Jones v. Dawson

CourtNebraska Court of Appeals
DecidedMarch 3, 2020
DocketA-19-522
StatusPublished

This text of Jones v. Dawson (Jones v. Dawson) is published on Counsel Stack Legal Research, covering Nebraska Court of Appeals primary law. Counsel Stack provides free access to over 12 million legal documents including statutes, case law, regulations, and constitutions.

Bluebook
Jones v. Dawson, (Neb. Ct. App. 2020).

Opinion

IN THE NEBRASKA COURT OF APPEALS

MEMORANDUM OPINION AND JUDGMENT ON APPEAL (Memorandum Web Opinion)

JONES V. DAWSON

NOTICE: THIS OPINION IS NOT DESIGNATED FOR PERMANENT PUBLICATION AND MAY NOT BE CITED EXCEPT AS PROVIDED BY NEB. CT. R. APP. P. § 2-102(E).

MARVEL JONES, APPELLANT, V.

SHERI DAWSON ET AL., APPELLEES.

Filed March 3, 2020. No. A-19-522.

Appeal from the District Court for Madison County: MARK A. JOHNSON, Judge. Affirmed. Marvel Jones, pro se. Douglas J. Peterson, Attorney General, and James D. Smith, Solicitor General, for appellees.
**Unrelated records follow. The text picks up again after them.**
(* ===== verification/ChanCmds.v ===== *)
(** * The commands of the channel service keep to the rules

    Every command of [ChanServ.v] runs to its end without a fault from any state
    that [served] describes, leaves such a state behind, and does to the registry
    what [ChanAcl.acts] allows and nothing else. *)

From S2P Require Import Prelude CString Match Rblib Tools Rserv Fault Snprintf Rsdb World Lookup Channel Service Conf Client Dispatch Net Members Index Handlers Joins Modes Clients Exits Commands Replies Requests ChanServ ChanAcl ChanRegs.

(** ** Ranges of flags *)
Lemma set_flag_range n x f : 0 ≤ n → 0 ≤ x < 2 ^ n → 0 ≤ f < 2 ^ n → 0 ≤ set_flag x f < 2 ^ n.
Proof.
  intros Hn Hx Hf. unfold set_flag. split; [apply Z.lor_nonneg; lia|].
  destruct (Z.eq_dec (Z.lor x f) 0) as [->|Hne]; [lia|]. apply Z.log2_lt_pow2.
  - assert (0 ≤ Z.lor x f) by (apply Z.lor_nonneg; lia). lia.
  - rewrite Z.log2_lor by lia. assert (∀ y, 0 ≤ y < 2 ^ n → y = 0 ∨ Z.log2 y < n) as Hl.
    { intros y Hy. destruct (Z.eq_dec y 0); [by left|]. right. apply Z.log2_lt_pow2; lia. }
    assert (n ≠ 0). { intros ->. destruct Hne. assert (x = 0) as -> by lia. assert (f = 0) as -> by lia. done. }
    destruct (Hl x Hx) as [->|?], (Hl f Hf) as [->|?]; simpl; lia.
Qed.

Lemma clear_flag_range n x f : 0 ≤ n → 0 ≤ x < 2 ^ n → 0 ≤ clear_flag x f < 2 ^ n.
Proof.
  intros Hn Hx. rewrite clear_flag_ldiff. assert (0 ≤ Z.ldiff x f) as H0 by (apply Z.ldiff_nonneg; lia). split; [done|].
  destruct (Z.eq_dec (Z.ldiff x f) 0) as [->|Hne]; [lia|]. apply Z.log2_lt_pow2; [lia|].
  destruct (Z.eq_dec x 0) as [->|?]; [done|].
  assert (Z.log2 x < n) by (apply Z.log2_lt_pow2; lia).
  assert (0 ≤ Z.land x f) by (apply Z.land_nonneg; lia).
  pose proof (Z.log2_lor (Z.ldiff x f) (Z.land x f) ltac:(lia) ltac:(lia)) as Hl. rewrite Z.lor_ldiff_and in Hl. lia.
Qed.

(** ** The registry of a state *)
Section registry.
Context `{SYS : Sys} `{CS : !ChanServ}.

Definition users_of (w : world) : gmap ptr string := ur_name <$> user_regs w.
Definition registry_at (w : world) : registry := registry_of (cs w).

Lemma regs_distinct regs c : regs_ok regs c → distinct (member_regs c).
Proof. intros Hr m m' mr mr' E E' [= ? ?]. by eapply (ro_one _ _ Hr). Qed.

Lemma same_registry c c' : same_access c c' → registry_of c' = registry_of c.
Proof.
  intros Hs. unfold registry_of. rewrite (sa_members _ _ Hs). f_equal. apply map_eq. intros p.
  pose proof (f_equal (fun m => m !! p) (sa_faces _ _ Hs)) as E. rewrite !lookup_fmap in E. rewrite !lookup_fmap.
  destruct (chan_regs c' !! p), (chan_regs c !! p); simpl in *; [|done..]. unfold face in E. congruence.
Qed.

Lemma regs_sound regs c : regs_ok regs c → sound (ur_name <$> regs) (registry_of c).
Proof.
  intros Hr. split; simpl.
  - intros ch u e (m & mr & E & [= <- <-] & <-)%acl_lookup; [|by eapply regs_distinct].
    destruct (ro_member _ _ Hr m mr E) as (Hc & Hu & _). rewrite !lookup_fmap, !fmap_is_Some.
    split; [done|]. split; [done|]. exact (proj1 (ro_level _ _ Hr m mr E)).
  - intros ch ch' cn cn'. rewrite !lookup_fmap. intros (r & E & ->)%fmap_Some (r' & E' & ->)%fmap_Some.
    by eapply (ro_unique _ _ Hr).
Qed.

Lemma regs_users_distinct regs c u v n :
  regs_ok regs c → (ur_name <$> regs) !! u = Some n → (ur_name <$> regs) !! v = Some n → u = v.
Proof.
  intros Hr. rewrite !lookup_fmap. intros (r & E & ->)%fmap_Some (r' & E' & En)%fmap_Some. by eapply (ro_distinct _ _ Hr).
Qed.
End registry.

(** ** The start of a command *)
Section start.
Context `{SYS : Sys} `{RB : !RbSpec} `{HK : !HooksOk} `{CS : !ChanServ}.

(** Further along a path, with the same registrations and accesses and nothing but
    silent statements. *)
Record along (p : ptr) (w0 : world) (l : list statement) (w w' : world) (l' : list statement) : Prop := Along {
  al_path : path p w0 (l ++ l') w';
  al_net : same_net w w';
  al_silent : Forall silent l';
  al_same : same_access (cs w) (cs w')
}.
MOORE, Chief Judge, and ARTERBURN and WELCH, Judges. ARTERBURN, Judge. INTRODUCTION After serving more than 20 years in jail as a result of his conviction for first degree sexual assault of a child, Marvel Jones was taken into custody under Nebraska’s Sex Offender Commitment Act (SOCA), Neb. Rev. Stat. § 71-1201 et seq. (Reissue 2018). After a hearing, the Lancaster County Mental Health Board (the board) found Jones to be a dangerous sex offender in need of inpatient treatment. Jones petitioned for a writ of habeas corpus, claiming that the sexual assault of a child conviction which supported the board’s finding that he was a dangerous sex offender in need of involuntary inpatient treatment was unlawful or unconstitutional due to a defect in the manner in which the original charging documents were filed. He further alleged that because the board relied upon the unlawful conviction to support its finding that he was a dangerous sex offender, he is entitled to immediate release.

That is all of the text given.